** DATASET RECORDS follows **

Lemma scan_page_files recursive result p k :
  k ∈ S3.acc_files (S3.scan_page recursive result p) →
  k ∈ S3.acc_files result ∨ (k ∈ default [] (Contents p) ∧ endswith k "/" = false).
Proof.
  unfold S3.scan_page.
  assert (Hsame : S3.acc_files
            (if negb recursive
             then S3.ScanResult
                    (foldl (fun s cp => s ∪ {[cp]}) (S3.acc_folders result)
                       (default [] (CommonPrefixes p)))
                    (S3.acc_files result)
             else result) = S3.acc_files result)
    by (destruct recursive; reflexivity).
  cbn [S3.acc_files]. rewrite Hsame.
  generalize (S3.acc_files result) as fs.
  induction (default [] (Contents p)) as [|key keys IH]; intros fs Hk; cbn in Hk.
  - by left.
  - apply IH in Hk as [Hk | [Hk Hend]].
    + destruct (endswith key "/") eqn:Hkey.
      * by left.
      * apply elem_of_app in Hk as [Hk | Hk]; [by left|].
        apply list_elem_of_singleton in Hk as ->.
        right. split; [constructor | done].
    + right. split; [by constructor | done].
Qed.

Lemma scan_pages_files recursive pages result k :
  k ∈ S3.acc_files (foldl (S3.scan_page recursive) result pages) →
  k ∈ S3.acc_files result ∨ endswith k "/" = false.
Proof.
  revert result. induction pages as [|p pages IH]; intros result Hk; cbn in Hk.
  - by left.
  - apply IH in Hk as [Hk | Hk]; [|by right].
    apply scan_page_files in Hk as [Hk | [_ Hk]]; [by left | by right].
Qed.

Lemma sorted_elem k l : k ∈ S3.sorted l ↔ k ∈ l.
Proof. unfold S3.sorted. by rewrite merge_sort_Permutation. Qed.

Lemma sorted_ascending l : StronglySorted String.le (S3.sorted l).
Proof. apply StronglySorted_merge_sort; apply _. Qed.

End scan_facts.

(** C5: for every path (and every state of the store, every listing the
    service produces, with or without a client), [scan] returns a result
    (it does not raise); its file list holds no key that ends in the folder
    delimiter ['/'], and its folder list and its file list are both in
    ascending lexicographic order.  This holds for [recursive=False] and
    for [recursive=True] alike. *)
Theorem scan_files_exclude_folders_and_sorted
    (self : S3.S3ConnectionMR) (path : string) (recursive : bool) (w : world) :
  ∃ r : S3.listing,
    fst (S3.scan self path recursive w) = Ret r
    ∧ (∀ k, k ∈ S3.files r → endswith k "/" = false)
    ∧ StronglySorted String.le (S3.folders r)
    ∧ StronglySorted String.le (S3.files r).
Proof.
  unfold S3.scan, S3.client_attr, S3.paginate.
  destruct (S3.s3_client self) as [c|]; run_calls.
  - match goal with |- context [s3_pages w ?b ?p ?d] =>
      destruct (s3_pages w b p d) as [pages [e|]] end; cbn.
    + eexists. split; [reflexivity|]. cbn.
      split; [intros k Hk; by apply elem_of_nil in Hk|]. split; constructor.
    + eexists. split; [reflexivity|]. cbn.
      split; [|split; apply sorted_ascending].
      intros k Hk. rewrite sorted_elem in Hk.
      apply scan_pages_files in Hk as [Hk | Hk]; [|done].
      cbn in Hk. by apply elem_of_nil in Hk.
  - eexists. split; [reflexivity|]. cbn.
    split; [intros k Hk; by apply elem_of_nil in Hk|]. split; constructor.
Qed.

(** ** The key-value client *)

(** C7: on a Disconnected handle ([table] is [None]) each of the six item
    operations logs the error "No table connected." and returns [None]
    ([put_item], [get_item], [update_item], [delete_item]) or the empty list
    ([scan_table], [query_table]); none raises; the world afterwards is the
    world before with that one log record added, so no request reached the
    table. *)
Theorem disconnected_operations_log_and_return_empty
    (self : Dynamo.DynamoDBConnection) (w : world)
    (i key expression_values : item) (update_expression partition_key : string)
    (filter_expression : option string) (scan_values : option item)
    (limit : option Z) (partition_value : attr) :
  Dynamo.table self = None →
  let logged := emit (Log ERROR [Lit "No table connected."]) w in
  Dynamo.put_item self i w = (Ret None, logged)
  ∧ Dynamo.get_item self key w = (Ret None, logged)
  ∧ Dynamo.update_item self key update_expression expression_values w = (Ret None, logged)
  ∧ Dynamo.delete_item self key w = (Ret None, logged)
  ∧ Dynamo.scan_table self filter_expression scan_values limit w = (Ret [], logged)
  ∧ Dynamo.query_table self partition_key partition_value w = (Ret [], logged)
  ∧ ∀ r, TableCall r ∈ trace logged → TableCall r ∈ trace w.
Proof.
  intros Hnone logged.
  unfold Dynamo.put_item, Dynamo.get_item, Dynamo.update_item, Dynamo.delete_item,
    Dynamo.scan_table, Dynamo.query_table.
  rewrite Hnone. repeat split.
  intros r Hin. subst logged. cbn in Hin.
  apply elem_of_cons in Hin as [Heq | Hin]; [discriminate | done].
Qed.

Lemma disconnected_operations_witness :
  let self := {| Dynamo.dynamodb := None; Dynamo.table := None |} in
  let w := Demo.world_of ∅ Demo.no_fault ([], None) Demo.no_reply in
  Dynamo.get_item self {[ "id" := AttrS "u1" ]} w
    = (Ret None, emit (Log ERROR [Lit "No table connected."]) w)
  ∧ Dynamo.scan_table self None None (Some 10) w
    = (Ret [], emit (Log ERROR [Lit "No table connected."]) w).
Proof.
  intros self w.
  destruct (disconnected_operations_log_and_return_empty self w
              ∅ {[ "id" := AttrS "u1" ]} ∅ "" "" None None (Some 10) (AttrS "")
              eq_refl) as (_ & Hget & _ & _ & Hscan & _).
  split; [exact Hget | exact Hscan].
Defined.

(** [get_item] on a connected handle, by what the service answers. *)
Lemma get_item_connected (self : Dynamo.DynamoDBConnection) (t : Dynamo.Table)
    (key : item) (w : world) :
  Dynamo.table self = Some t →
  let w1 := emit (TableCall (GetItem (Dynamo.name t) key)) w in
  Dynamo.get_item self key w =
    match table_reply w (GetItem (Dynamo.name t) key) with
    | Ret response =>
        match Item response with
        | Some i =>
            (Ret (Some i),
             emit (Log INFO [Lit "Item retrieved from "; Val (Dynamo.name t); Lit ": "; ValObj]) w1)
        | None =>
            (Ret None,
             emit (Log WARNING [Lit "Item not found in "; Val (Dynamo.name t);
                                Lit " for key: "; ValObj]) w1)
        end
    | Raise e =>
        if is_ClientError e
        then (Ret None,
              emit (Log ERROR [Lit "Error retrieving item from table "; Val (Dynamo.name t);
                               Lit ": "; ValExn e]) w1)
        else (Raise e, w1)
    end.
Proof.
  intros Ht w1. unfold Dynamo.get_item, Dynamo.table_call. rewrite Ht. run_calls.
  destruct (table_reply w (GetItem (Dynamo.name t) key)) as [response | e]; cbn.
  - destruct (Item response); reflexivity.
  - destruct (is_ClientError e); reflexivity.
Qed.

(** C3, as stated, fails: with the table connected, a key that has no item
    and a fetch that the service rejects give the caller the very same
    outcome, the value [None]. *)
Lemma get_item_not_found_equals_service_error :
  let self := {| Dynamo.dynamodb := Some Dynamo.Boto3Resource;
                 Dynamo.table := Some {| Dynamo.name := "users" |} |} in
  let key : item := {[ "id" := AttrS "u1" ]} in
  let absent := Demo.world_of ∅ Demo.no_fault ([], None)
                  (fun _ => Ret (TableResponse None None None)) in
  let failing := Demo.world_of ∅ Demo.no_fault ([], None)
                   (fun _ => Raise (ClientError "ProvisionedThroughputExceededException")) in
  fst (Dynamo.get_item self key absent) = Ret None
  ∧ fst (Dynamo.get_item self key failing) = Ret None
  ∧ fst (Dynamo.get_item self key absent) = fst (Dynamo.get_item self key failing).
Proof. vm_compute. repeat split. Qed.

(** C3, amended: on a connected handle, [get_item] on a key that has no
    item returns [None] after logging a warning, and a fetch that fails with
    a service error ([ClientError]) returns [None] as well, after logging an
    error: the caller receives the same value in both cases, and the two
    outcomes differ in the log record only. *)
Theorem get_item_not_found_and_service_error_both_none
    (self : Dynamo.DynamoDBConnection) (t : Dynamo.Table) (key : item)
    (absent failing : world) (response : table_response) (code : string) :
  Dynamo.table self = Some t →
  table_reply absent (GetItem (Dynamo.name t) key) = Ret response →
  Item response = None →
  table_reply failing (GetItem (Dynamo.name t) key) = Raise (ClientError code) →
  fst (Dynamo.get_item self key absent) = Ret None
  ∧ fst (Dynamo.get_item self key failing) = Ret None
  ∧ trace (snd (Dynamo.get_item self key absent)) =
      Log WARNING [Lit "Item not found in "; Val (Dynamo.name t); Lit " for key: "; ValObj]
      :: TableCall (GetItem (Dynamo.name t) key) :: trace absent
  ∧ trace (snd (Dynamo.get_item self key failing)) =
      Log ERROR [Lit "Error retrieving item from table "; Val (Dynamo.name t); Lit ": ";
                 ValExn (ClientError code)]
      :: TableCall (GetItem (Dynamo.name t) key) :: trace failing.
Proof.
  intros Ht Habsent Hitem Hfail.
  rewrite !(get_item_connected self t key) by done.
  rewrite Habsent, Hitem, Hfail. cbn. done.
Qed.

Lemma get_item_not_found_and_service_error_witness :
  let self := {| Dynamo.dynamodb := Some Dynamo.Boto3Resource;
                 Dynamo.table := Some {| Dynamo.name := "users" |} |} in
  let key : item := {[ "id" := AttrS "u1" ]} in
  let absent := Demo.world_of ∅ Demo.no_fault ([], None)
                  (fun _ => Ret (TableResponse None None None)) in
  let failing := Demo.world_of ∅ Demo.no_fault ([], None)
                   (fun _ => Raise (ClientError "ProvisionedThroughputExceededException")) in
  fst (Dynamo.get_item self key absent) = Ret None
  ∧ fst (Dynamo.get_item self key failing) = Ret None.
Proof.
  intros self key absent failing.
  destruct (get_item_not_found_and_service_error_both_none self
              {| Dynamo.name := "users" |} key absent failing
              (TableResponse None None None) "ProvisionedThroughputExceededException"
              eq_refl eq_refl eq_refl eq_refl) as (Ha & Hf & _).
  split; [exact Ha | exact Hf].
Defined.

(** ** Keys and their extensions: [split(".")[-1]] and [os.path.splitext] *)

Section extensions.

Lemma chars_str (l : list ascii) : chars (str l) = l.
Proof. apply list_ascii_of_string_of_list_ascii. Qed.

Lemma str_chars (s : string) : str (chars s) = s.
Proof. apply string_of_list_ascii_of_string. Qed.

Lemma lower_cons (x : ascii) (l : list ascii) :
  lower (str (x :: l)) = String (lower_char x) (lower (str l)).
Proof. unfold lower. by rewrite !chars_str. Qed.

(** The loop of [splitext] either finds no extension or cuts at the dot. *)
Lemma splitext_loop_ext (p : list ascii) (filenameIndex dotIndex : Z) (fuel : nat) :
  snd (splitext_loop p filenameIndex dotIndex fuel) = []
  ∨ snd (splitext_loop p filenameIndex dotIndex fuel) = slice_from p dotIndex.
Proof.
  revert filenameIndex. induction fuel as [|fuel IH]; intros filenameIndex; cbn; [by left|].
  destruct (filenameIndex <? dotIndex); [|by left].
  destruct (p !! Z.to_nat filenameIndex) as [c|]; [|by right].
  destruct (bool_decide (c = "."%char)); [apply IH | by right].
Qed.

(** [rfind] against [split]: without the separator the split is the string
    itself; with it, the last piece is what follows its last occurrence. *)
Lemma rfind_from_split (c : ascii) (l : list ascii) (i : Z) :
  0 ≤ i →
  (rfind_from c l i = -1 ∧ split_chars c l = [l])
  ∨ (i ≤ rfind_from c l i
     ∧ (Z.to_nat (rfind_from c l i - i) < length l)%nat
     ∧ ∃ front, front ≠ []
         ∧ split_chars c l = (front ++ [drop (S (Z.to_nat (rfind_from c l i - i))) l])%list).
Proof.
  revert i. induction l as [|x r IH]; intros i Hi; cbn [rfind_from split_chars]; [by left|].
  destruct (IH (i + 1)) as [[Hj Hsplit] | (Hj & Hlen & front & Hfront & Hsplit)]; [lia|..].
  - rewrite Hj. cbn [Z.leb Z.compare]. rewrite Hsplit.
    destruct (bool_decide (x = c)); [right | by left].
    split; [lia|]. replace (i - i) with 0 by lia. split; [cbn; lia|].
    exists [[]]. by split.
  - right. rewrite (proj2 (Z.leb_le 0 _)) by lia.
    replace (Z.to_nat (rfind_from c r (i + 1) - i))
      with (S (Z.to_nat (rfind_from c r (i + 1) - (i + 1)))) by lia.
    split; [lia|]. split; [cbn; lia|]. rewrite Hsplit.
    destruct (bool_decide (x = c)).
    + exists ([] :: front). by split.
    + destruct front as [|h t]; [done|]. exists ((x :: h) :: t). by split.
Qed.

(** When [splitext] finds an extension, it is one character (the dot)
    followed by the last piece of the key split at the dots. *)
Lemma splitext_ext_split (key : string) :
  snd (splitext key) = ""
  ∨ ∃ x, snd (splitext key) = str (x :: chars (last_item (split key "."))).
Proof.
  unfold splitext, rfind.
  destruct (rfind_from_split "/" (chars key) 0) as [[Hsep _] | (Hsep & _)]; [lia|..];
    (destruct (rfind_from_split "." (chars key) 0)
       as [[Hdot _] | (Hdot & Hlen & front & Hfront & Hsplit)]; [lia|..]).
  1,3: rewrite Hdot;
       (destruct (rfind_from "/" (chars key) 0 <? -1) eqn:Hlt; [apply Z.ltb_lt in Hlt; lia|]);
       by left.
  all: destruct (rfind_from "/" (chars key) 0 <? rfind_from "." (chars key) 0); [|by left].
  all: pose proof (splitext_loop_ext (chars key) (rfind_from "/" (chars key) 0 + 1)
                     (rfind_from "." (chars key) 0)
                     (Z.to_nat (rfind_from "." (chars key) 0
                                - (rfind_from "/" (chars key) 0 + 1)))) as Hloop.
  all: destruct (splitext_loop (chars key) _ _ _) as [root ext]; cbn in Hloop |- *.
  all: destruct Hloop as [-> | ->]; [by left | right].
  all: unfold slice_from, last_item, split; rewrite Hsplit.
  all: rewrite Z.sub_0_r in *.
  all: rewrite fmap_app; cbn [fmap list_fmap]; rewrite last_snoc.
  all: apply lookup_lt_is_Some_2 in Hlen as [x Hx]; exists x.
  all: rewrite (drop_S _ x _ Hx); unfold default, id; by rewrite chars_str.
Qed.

** End of DATASET RECORDS **

* **THE TASK**: What lines in the data above contain the word "replace"? Copy them all.

* **FINAL ANSWER**:
    split; [lia|]. replace (i - i) with 0 by lia. split; [cbn; lia|].
    replace (Z.to_nat (rfind_from c r (i + 1) - i))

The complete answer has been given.